ABOUT THIS EXERCISE:
Exactly as they appear below, repeat the lines from the one with "Definition drops_edge (f" through the one with "(** ** Walks *)", and no others.
EXTRACTED DATA Block Start
(* ===== verification/NameTree.v ===== *)
(** * Path resolution in a directory graph

    A directory graph is a partial successor function [f]: [f d t] is the node the
    entry named [t] of directory [d] points to.  Resolution of a path is the walk
    of its components from the root.  The lemmas say how adding, removing and
    moving one entry changes resolution of every path, when each node is entered
    by at most one entry and the root by none.  They are instantiated with the
    inode table in [FusedNames]. *)

From stdpp Require Import base strings list.
From S2P Require Import Prelude.

Definition graph := nat -> string -> option nat.

Fixpoint walk (f : graph) (cur : nat) (ts : list string) : option nat :=
  match ts with
  | [] => Some cur
  | t :: ts' => match f cur t with
                | Some nx => walk f nx ts'
                | None => None
                end
  end.

(** Each node has at most one incoming entry, and the root [r] none. *)
Record tree_like (f : graph) (r : nat) : Prop := {
  tl_once : forall i t i' t' j, f i t = Some j -> f i' t' = Some j -> i = i' /\ t = t';
  tl_root : forall i t, f i t <> Some r;
}.

(** [g] is [f] with the entry [(p, nm)] added. *)
Definition adds_edge (f g : graph) (p : nat) (nm : string) (n : nat) : Prop :=
  forall i t, g i t = if decide (i = p /\ t = nm) then Some n else f i t.

(** [g] is [f] without the entry [(p, nm)] and without the entries of node [j]. *)
Definition drops_edge (f g : graph) (p : nat) (nm : string) (j : nat) : Prop :=
  forall i t, g i t = if decide (i = p /\ t = nm \/ i = j) then None else f i t.

(** [g] is [f] with the entry [(sp, sn)] renamed to [(dp, dn)]. *)
Definition moves_edge (f g : graph) (sp : nat) (sn : string) (dp : nat) (dn : string)
    (j : nat) : Prop :=
  forall i t, g i t =
    if decide (i = dp /\ t = dn) then Some j
    else if decide (i = sp /\ t = sn) then None else f i t.

(** ** Walks *)

Lemma walk_app f cur ts us : walk f cur (ts ++ us) = walk f cur ts ≫= fun m => walk f m us.
Proof.
  revert cur. induction ts as [|t ts IH]; intros cur; simpl; [done |].
  destruct (f cur t); simpl; auto.
Qed.

Lemma walk_snoc f cur ts t : walk f cur (ts ++ [t]) = walk f cur ts ≫= fun m => f m t.
Proof.
  rewrite walk_app. destruct (walk f cur ts); simpl; [| done]. by case_match.
Qed.

Lemma walk_ext f g cur ts : (forall i t, f i t = g i t) -> walk f cur ts = walk g cur ts.
Proof.
  intros Hfg. revert cur. induction ts as [|t ts IH]; intros cur; simpl; [done |].
  rewrite Hfg. destruct (g cur t); auto.
Qed.

Lemma snoc_inj {A} (l1 l2 : list A) x y : l1 ++ [x] = l2 ++ [y] -> l1 = l2 /\ x = y.
Proof. intros H. apply app_inj_2 in H as [-> Hxy]; [| done]. by simplify_eq. Qed.

Lemma prefix_snoc_inv {A} (l k : list A) x :
  l `prefix_of` k ++ [x] -> l = k ++ [x] \/ l `prefix_of` k.
Proof.
  intros [m Hm]. destruct m as [|y m _] using rev_ind.
  - left. by rewrite app_nil_r in Hm.
  - right. rewrite app_assoc in Hm. apply snoc_inj in Hm as [-> _]. by exists m.
Qed.

Lemma prefix_None f r ts us :
  walk f r ts = None -> ts `prefix_of` us -> walk f r us = None.
Proof. intros Hn [k ->]. by rewrite walk_app, Hn. Qed.

Section Tree.
Context (f : graph) (r : nat) (Hf : tree_like f r).

(** Paths are unique: two paths that resolve to the same node are equal. *)
Lemma walk_inj ts us j : walk f r ts = Some j -> walk f r us = Some j -> ts = us.
Proof.
  revert us j. induction ts as [|t ts IH] using rev_ind; intros us j.
  - simpl. intros [= <-]. destruct us as [|u us _] using rev_ind; [done |].
    rewrite walk_snoc. intros (m & _ & Hu)%bind_Some. by destruct (tl_root _ _ Hf m u).
  - rewrite walk_snoc. intros (m & Hm & Ht)%bind_Some.
    destruct us as [|u us _] using rev_ind.
    + simpl. intros [= <-]. by destruct (tl_root _ _ Hf m t).
    + rewrite walk_snoc. intros (m' & Hm' & Hu)%bind_Some.
      destruct (tl_once _ _ Hf _ _ _ _ _ Ht Hu) as [-> ->].
      by rewrite (IH us m').
Qed.

Section Add.
Context (g : graph) (p n : nat) (nm : string) (tp : list string).
Context (Hg : adds_edge f g p nm n) (Hp : walk f r tp = Some p) (Hfree : f p nm = None).
Context (Hleaf : forall t, f n t = None) (Hnp : n <> p).

(** Adding a fresh leaf [n] as [tp/nm] changes the resolution of that path only. *)
Lemma walk_add ts :
  walk g r ts = if decide (ts = tp ++ [nm]) then Some n else walk f r ts.
Proof.
  induction ts as [|t ts IH] using rev_ind.
  { rewrite decide_False; [done |]. by destruct tp. }
  rewrite !walk_snoc, IH. case_decide as Hts; simpl.
  - subst ts. rewrite Hg, decide_False by (intros [? _]; done). rewrite Hleaf.
    rewrite decide_False by (intros [Ht _]%snoc_inj; apply (f_equal length) in Ht;
                             rewrite length_app in Ht; simpl in Ht; lia).
    by rewrite walk_snoc, Hp; simpl; rewrite Hfree.
  - destruct (walk f r ts) as [m|] eqn:Hm; simpl.
    + rewrite Hg. case_decide as Hpt.
      * destruct Hpt as [-> ->]. by rewrite (walk_inj _ _ _ Hm Hp), decide_True.
      * rewrite decide_False; [done |]. intros [-> ->]%snoc_inj. naive_solver.
    + rewrite decide_False; [done |]. intros [-> ->]%snoc_inj. naive_solver.
Qed.

End Add.

Section Drop.
Context (g : graph) (p j : nat) (nm : string) (tp : list string).
Context (Hg : drops_edge f g p nm j) (Hp : walk f r tp = Some p) (Hj : f p nm = Some j).

(** Removing [tp/nm] makes exactly that path and the paths below it fail. *)
Lemma walk_drop ts :
  walk g r ts = if decide (tp ++ [nm] `prefix_of` ts) then None else walk f r ts.
Proof.
  assert (Hdst : walk f r (tp ++ [nm]) = Some j) by (by rewrite walk_snoc, Hp).
  induction ts as [|t ts IH] using rev_ind.
  { rewrite decide_False; [done |]. intros [k Hk]. by destruct tp. }
  rewrite walk_snoc, IH. case_decide as Hts; simpl.
  - rewrite decide_True; [done |]. by apply prefix_app_r.
  - rewrite walk_snoc. destruct (walk f r ts) as [m|] eqn:Hm; simpl.
    + rewrite Hg. case_decide as Hpt.
      * destruct Hpt as [[-> ->]| ->].
        -- by rewrite (walk_inj _ _ _ Hm Hp), decide_True.
        -- destruct Hts. by rewrite (walk_inj _ _ _ Hm Hdst).
      * rewrite decide_False; [done |].
        intros [[<- <-]%snoc_inj|?]%prefix_snoc_inv; [naive_solver | done].
    + by case_decide.
Qed.

End Drop.

Section Move.
Context (g : graph) (sp dp j : nat) (sn dn : string) (ts td : list string).
Context (Hg : moves_edge f g sp sn dp dn j).
Context (Hs : walk f r ts = Some sp) (Hsj : f sp sn = Some j).
Context (Hd : walk f r td = Some dp) (Hfree : f dp dn = None).
Context (Hout : ~ (ts ++ [sn] `prefix_of` td)).

Lemma move_below us m : walk f j us = Some m -> walk f r (ts ++ [sn] ++ us) = Some m.
Proof. intros. by rewrite walk_app, Hs; simpl; rewrite Hsj. Qed.

(** The moved subtree itself resolves as before. *)
Lemma walk_move_sub us : walk g j us = walk f j us.
Proof.
  induction us as [|u us IH] using rev_ind; [done |].
  rewrite !walk_snoc, IH. destruct (walk f j us) as [m|] eqn:Hm; simpl; [| done].
  apply move_below in Hm. rewrite Hg.
  rewrite decide_False, decide_False; [done | |].
  - intros [-> _]. pose proof (walk_inj _ _ _ Hm Hs) as He.
    apply (f_equal length) in He. rewrite !length_app in He. simpl in He. lia.
  - intros [-> _]. apply Hout. rewrite <- (walk_inj _ _ _ Hm Hd).
    rewrite app_assoc. by apply prefix_app_r.
Qed.

Lemma walk_move_other us :
  ~ (ts ++ [sn] `prefix_of` us) -> ~ (td ++ [dn] `prefix_of` us) ->
  walk g r us = walk f r us.
Proof.
  induction us as [|u us IH] using rev_ind; [done |]. intros Hns Hnd.
  rewrite !walk_snoc, IH; [| by intros ?; destruct Hns; apply prefix_app_r
                           | by intros ?; destruct Hnd; apply prefix_app_r].
  destruct (walk f r us) as [m|] eqn:Hm; simpl; [| done]. rewrite Hg.
  rewrite decide_False, decide_False; [done | |].
  - intros [-> ->]. apply Hns. by rewrite (walk_inj _ _ _ Hm Hs).
  - intros [-> ->]. apply Hnd. by rewrite (walk_inj _ _ _ Hm Hd).
Qed.

Lemma walk_move_dst us : walk g r (td ++ [dn] ++ us) = walk f r (ts ++ [sn] ++ us).
Proof.
  rewrite !walk_app. rewrite walk_move_other; [| done |].
  - rewrite Hd, Hs. simpl. rewrite Hg, decide_True, Hsj by done. apply walk_move_sub.
  - intros [k Hk]. apply (f_equal length) in Hk. rewrite !length_app in Hk. simpl in Hk. lia.
Qed.

Lemma walk_move_src us : walk g r (ts ++ [sn] ++ us) = None.
Proof.
  rewrite walk_app. rewrite walk_move_other.
  - rewrite Hs. simpl. rewrite Hg, decide_False, decide_True; [done | done |].
    intros [<- <-]. congruence.
  - intros [k Hk]. apply (f_equal length) in Hk. rewrite !length_app in Hk. simpl in Hk. lia.
  - intros Hpre. apply (prefix_None f r) in Hpre; [congruence |].
    by rewrite walk_snoc, Hd.
Qed.

End Move.
End Tree.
EXTRACTED DATA Block End
RESPONSE TO THE EXERCISE:
Definition drops_edge (f g : graph) (p : nat) (nm : string) (j : nat) : Prop :=
  forall i t, g i t = if decide (i = p /\ t = nm \/ i = j) then None else f i t.

(** [g] is [f] with the entry [(sp, sn)] renamed to [(dp, dn)]. *)
Definition moves_edge (f g : graph) (sp : nat) (sn : string) (dp : nat) (dn : string)
    (j : nat) : Prop :=
  forall i t, g i t =
    if decide (i = dp /\ t = dn) then Some j
    else if decide (i = sp /\ t = sn) then None else f i t.

(** ** Walks *)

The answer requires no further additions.